WHAT THE TASK ASKS
Please copy out each line of the entries in which "right" appears.

--- DATA TO EXAMINE ---

(** * VTEX → schema.org transformation layer ([commerce/vtex/transform.ts])

    A shallow embedding of the product / offer / facet mapping functions
    of [transform.ts], followed by the properties the storefront
    specification states about them.

    Layout of the development:
    - [JS]        the pieces of the JavaScript runtime the code relies on
                  (numbers, string and array built-ins, exceptions,
                  [URL] and [URLSearchParams]);
    - [VTEX]      the vendor shapes ([./types.ts]) as far as
                  [transform.ts] reads them;
    - [Schema]    the canonical shapes ([./../types.ts]);
    - [Transform] the functions of [transform.ts], in source order;
    - the lemmas. *)

From Stdlib Require Import Ascii String QArith Lqa.
From stdpp Require Import base option list sorting strings gmap.

Close Scope Q_scope.

(* ===================================================================== *)
(** ** The JavaScript runtime *)
(* ===================================================================== *)

Module JS.

(** *** Numbers

    Every [number] the transformation touches is read out of the
    vendor's JSON payload, so it is a finite IEEE-754 double.  Finite
    doubles are dyadic rationals and embed exactly into [Q]; the only
    arithmetic the code performs on them is the subtraction
    [a.price - b.price] inside a comparator, whose floating-point
    result has the sign of the exact difference (gradual underflow keeps
    a nonzero difference nonzero, overflow keeps its sign). *)
Definition number := Q.

Definition num_lt (a b : number) : bool := negb (Qle_bool b a).
Definition num_le (a b : number) : bool := Qle_bool a b.

(** *** Exceptions

    [Error] is the exception the code raises itself with
    [throw new Error(...)]; [TypeError] is what the runtime raises when
    a property of [undefined] is read or [undefined] is called. *)
Inductive error :=
| Error (message : string)
| TypeError (message : string).

(** The result of running a piece of code: a value, an exception, or
    the exhaustion of the recursion budget of a fuelled definition. *)
Inductive outcome (A : Type) :=
| Ok (a : A)
| Throw (e : error)
| OutOfFuel.
Arguments Ok {A} a.
Arguments Throw {A} e.
Arguments OutOfFuel {A}.

#[export] Instance outcome_ret : MRet outcome := λ A a, Ok a.
#[export] Instance outcome_bind : MBind outcome := λ A B f m,
  match m with
  | Ok a => f a
  | Throw e => Throw e
  | OutOfFuel => OutOfFuel
  end.
#[export] Instance outcome_fmap : FMap outcome := λ A B f m,
  match m with
  | Ok a => Ok (f a)
  | Throw e => Throw e
  | OutOfFuel => OutOfFuel
  end.

Definition throws {A} (m : outcome A) : Prop := ∃ e, m = Throw e.
Definition returns {A} (m : outcome A) : Prop := ∃ a, m = Ok a.

(** A computation that is either a value or an exception. *)
Definition halts {A} (m : outcome A) : Prop := m ≠ OutOfFuel.

(** A computation whose only exceptions are [TypeError]s. *)
Definition no_Error {A} (m : outcome A) : Prop := ∀ msg, m ≠ Throw (Error msg).

(** [array.map(f)] for a callback that may throw: elements are visited
    left to right and the first exception aborts the traversal. *)
Fixpoint Array_mapM {A B} (f : A → outcome B) (l : list A) : outcome (list B) :=
  match l with
  | [] => Ok []
  | x :: l' => y ← f x; ys ← Array_mapM f l'; mret (y :: ys)
  end.

(** [array.map((x, index) => ...)] for a callback that may throw and
    reads the index of the element. *)
Fixpoint Array_mapM_from {A B} (f : nat → A → outcome B) (index : nat)
    (l : list A) : outcome (list B) :=
  match l with
  | [] => Ok []
  | x :: l' => y ← f index x; ys ← Array_mapM_from f (S index) l'; mret (y :: ys)
  end.

Definition Array_imapM {A B} (f : nat → A → outcome B) (l : list A)
  : outcome (list B) :=
  Array_mapM_from f 0 l.

(** [array.flatMap(f)] for a callback that may throw. *)
Definition Array_flatMapM {A B} (f : A → outcome (list B)) (l : list A)
  : outcome (list B) :=
  @concat B <$> Array_mapM f l.

(** *** Strings *)

(** [s.split(sep)] for a one-character separator.  The result is never
    empty: [''.split(',')] is [['']]. *)
Fixpoint split (sep : ascii) (s : string) : list string :=
  match s with
  | EmptyString => [EmptyString]
  | String c s' =>
      if Ascii.eqb c sep then EmptyString :: split sep s'
      else match split sep s' with
           | [] => [String c EmptyString]
           | w :: ws => String c w :: ws
           end
  end.

(** [s.includes(c)] for a one-character string [c]. *)
Fixpoint includes (c : ascii) (s : string) : bool :=
  match s with
  | EmptyString => false
  | String a s' => Ascii.eqb a c || includes c s'
  end.

(** [array.join(sep)]. *)
Fixpoint join (sep : string) (l : list string) : string :=
  match l with
  | [] => EmptyString
  | [w] => w
  | w :: ws => w +:+ sep +:+ join sep ws
  end.

(** [array.filter(Boolean)] on an array of strings: the empty string is
    the only falsy string. *)
Definition truthy (s : string) : bool := negb (String.eqb s EmptyString).
Definition filter_Boolean (l : list string) : list string :=
  List.filter truthy l.

(** [s.startsWith(pat)]. *)
Fixpoint startsWith (pat s : string) : bool :=
  match pat with
  | EmptyString => true
  | String a pat' =>
      match s with
      | EmptyString => false
      | String b s' => Ascii.eqb a b && startsWith pat' s'
      end
  end.

Fixpoint string_drop (n : nat) (s : string) : string :=
  match n, s with
  | O, _ => s
  | S n', String _ s' => string_drop n' s'
  | S _, EmptyString => EmptyString
  end.

(** [s.replace(pat, rep)] with a string pattern: only the first
    occurrence is replaced.  (The replacement strings used by the code
    contain no [$] pattern.) *)
Fixpoint replace (pat rep s : string) : string :=
  if startsWith pat s then rep +:+ string_drop (String.length pat) s
  else match s with
       | EmptyString => EmptyString
       | String c s' => String c (replace pat rep s')
       end.

(** *** Arrays *)

(** [array.findIndex(p)]: [None] stands for [-1]. *)
Fixpoint findIndex {A} (p : A → bool) (l : list A) : option nat :=
  match l with
  | [] => None
  | x :: l' => if p x then Some 0 else S <$> findIndex p l'
  end.

(** [array.splice(i, n)] for [n] in {0, 1}, as [unselect] calls it. *)
Definition splice {A} (i n : nat) (l : list A) : list A :=
  take i l ++ drop (i + n) l.

(** [array.sort(cmp)].  ECMA-262 requires, for a consistent comparator,
    a permutation of the input that is ordered by the comparator, and
    (since ES2019) a stable one.  It is modelled by the stable
    insertion sort: an element moves in front of its right neighbour
    only when the comparator does not place it after. *)
Fixpoint sort_insert {A} (cmp : A → A → number) (x : A) (l : list A) : list A :=
  match l with
  | [] => [x]
  | y :: l' =>
      if num_le (cmp x y) 0%Q then x :: y :: l'
      else y :: sort_insert cmp x l'
  end.

Definition Array_sort {A} (cmp : A → A → number) (l : list A) : list A :=
  foldr (sort_insert cmp) [] l.

(** The order a comparator induces: [x] may stand before [y]. *)
Definition before {A} (cmp : A → A → number) (x y : A) : Prop :=
  (cmp x y <= 0)%Q.

(** A comparator is consistent when the order it induces is a total
    preorder. *)
Definition consistent {A} (cmp : A → A → number) : Prop :=
  (∀ x y, ¬ before cmp x y → before cmp y x)
  ∧ (∀ x y z, before cmp x y → before cmp y z → before cmp x z).

(** *** [URLSearchParams] and [URL]

    A [URLSearchParams] object is an ordered list of name/value pairs. *)
Definition URLSearchParams := list (string * string).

---

EXERCISE ANSWER
    left to right and the first exception aborts the traversal. *)
    insertion sort: an element moves in front of its right neighbour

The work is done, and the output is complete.